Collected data
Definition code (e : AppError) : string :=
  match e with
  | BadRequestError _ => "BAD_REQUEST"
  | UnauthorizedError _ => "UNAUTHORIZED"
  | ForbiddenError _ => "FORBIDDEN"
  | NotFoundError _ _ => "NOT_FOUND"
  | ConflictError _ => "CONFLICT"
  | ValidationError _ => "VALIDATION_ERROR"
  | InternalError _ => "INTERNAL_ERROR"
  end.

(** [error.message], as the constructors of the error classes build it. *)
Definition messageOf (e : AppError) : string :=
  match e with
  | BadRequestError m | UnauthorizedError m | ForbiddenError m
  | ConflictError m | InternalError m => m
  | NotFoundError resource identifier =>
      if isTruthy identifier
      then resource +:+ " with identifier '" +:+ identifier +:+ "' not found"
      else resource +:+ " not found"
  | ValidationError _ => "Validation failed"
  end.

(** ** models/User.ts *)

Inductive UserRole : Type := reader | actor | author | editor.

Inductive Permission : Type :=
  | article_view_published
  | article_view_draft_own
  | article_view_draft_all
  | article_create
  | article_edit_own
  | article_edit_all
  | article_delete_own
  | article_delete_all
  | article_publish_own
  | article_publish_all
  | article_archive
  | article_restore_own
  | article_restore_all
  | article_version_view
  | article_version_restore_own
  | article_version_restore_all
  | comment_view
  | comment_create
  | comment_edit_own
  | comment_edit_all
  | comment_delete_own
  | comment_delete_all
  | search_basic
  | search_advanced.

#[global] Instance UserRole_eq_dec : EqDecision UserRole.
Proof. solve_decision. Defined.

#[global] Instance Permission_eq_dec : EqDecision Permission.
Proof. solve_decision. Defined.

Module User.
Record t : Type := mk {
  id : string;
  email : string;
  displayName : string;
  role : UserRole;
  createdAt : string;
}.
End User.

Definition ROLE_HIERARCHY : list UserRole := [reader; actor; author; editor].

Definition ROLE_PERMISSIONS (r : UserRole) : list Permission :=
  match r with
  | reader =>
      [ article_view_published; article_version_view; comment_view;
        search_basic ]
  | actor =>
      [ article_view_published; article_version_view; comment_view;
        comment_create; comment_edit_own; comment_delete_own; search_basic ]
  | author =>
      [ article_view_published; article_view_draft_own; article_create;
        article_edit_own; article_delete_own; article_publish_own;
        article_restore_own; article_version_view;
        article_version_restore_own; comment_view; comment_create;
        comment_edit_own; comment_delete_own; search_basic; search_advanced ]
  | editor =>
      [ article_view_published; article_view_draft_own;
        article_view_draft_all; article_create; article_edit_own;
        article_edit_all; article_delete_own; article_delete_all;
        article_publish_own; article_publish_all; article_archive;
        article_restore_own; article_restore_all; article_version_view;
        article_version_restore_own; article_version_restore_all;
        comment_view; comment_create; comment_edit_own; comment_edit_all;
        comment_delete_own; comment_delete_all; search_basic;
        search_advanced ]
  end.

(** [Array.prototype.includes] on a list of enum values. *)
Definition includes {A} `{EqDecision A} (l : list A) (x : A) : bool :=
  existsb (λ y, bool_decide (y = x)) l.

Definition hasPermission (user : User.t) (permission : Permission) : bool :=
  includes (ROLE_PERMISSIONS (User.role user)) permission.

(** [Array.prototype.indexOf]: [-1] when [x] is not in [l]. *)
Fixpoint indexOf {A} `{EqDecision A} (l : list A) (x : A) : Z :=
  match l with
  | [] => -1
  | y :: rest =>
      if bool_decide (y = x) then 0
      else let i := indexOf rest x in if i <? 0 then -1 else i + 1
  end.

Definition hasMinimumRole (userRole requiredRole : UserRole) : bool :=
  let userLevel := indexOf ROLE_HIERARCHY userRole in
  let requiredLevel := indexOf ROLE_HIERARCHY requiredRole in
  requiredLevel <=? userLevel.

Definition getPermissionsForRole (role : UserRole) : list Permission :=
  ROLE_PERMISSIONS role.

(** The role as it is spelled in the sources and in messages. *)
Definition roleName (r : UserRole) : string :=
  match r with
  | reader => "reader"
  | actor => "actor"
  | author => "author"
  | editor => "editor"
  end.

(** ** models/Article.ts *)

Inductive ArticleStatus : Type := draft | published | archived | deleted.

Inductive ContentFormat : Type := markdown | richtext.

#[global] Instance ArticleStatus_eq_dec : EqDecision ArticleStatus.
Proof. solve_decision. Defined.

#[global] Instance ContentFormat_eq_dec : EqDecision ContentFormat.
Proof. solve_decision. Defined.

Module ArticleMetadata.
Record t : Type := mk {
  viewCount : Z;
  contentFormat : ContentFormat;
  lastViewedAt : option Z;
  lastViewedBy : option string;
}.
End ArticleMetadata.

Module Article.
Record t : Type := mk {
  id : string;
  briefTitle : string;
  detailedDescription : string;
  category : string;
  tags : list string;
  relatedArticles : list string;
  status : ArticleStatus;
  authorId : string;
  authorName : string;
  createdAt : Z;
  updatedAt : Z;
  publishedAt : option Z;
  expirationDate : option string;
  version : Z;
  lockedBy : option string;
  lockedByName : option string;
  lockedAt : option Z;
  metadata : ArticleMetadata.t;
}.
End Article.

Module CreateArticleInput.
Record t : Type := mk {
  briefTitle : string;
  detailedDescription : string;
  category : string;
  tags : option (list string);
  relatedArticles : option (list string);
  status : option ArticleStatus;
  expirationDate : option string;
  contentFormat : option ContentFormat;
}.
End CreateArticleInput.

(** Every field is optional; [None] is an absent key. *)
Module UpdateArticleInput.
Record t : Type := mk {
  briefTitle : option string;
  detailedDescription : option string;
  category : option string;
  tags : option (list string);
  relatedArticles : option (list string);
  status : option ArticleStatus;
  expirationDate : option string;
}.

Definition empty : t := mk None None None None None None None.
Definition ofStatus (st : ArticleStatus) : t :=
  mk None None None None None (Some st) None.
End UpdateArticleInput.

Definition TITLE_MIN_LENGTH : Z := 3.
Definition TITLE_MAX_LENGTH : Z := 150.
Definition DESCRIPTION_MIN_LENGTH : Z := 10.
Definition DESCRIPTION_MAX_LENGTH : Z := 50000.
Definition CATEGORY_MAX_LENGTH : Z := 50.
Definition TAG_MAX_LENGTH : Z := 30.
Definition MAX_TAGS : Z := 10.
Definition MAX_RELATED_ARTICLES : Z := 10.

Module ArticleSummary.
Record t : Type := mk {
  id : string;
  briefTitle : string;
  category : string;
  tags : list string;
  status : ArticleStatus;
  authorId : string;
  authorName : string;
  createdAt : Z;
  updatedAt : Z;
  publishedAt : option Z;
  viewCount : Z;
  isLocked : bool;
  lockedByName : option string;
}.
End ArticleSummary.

**INSTRUCTIONS TO FOLLOW**
Only lines of the data holding the word "BadRequestError" go in the answer. Please copy each of them.

**ANSWER BELOW**
  | BadRequestError _ => "BAD_REQUEST"
  | BadRequestError m | UnauthorizedError m | ForbiddenError m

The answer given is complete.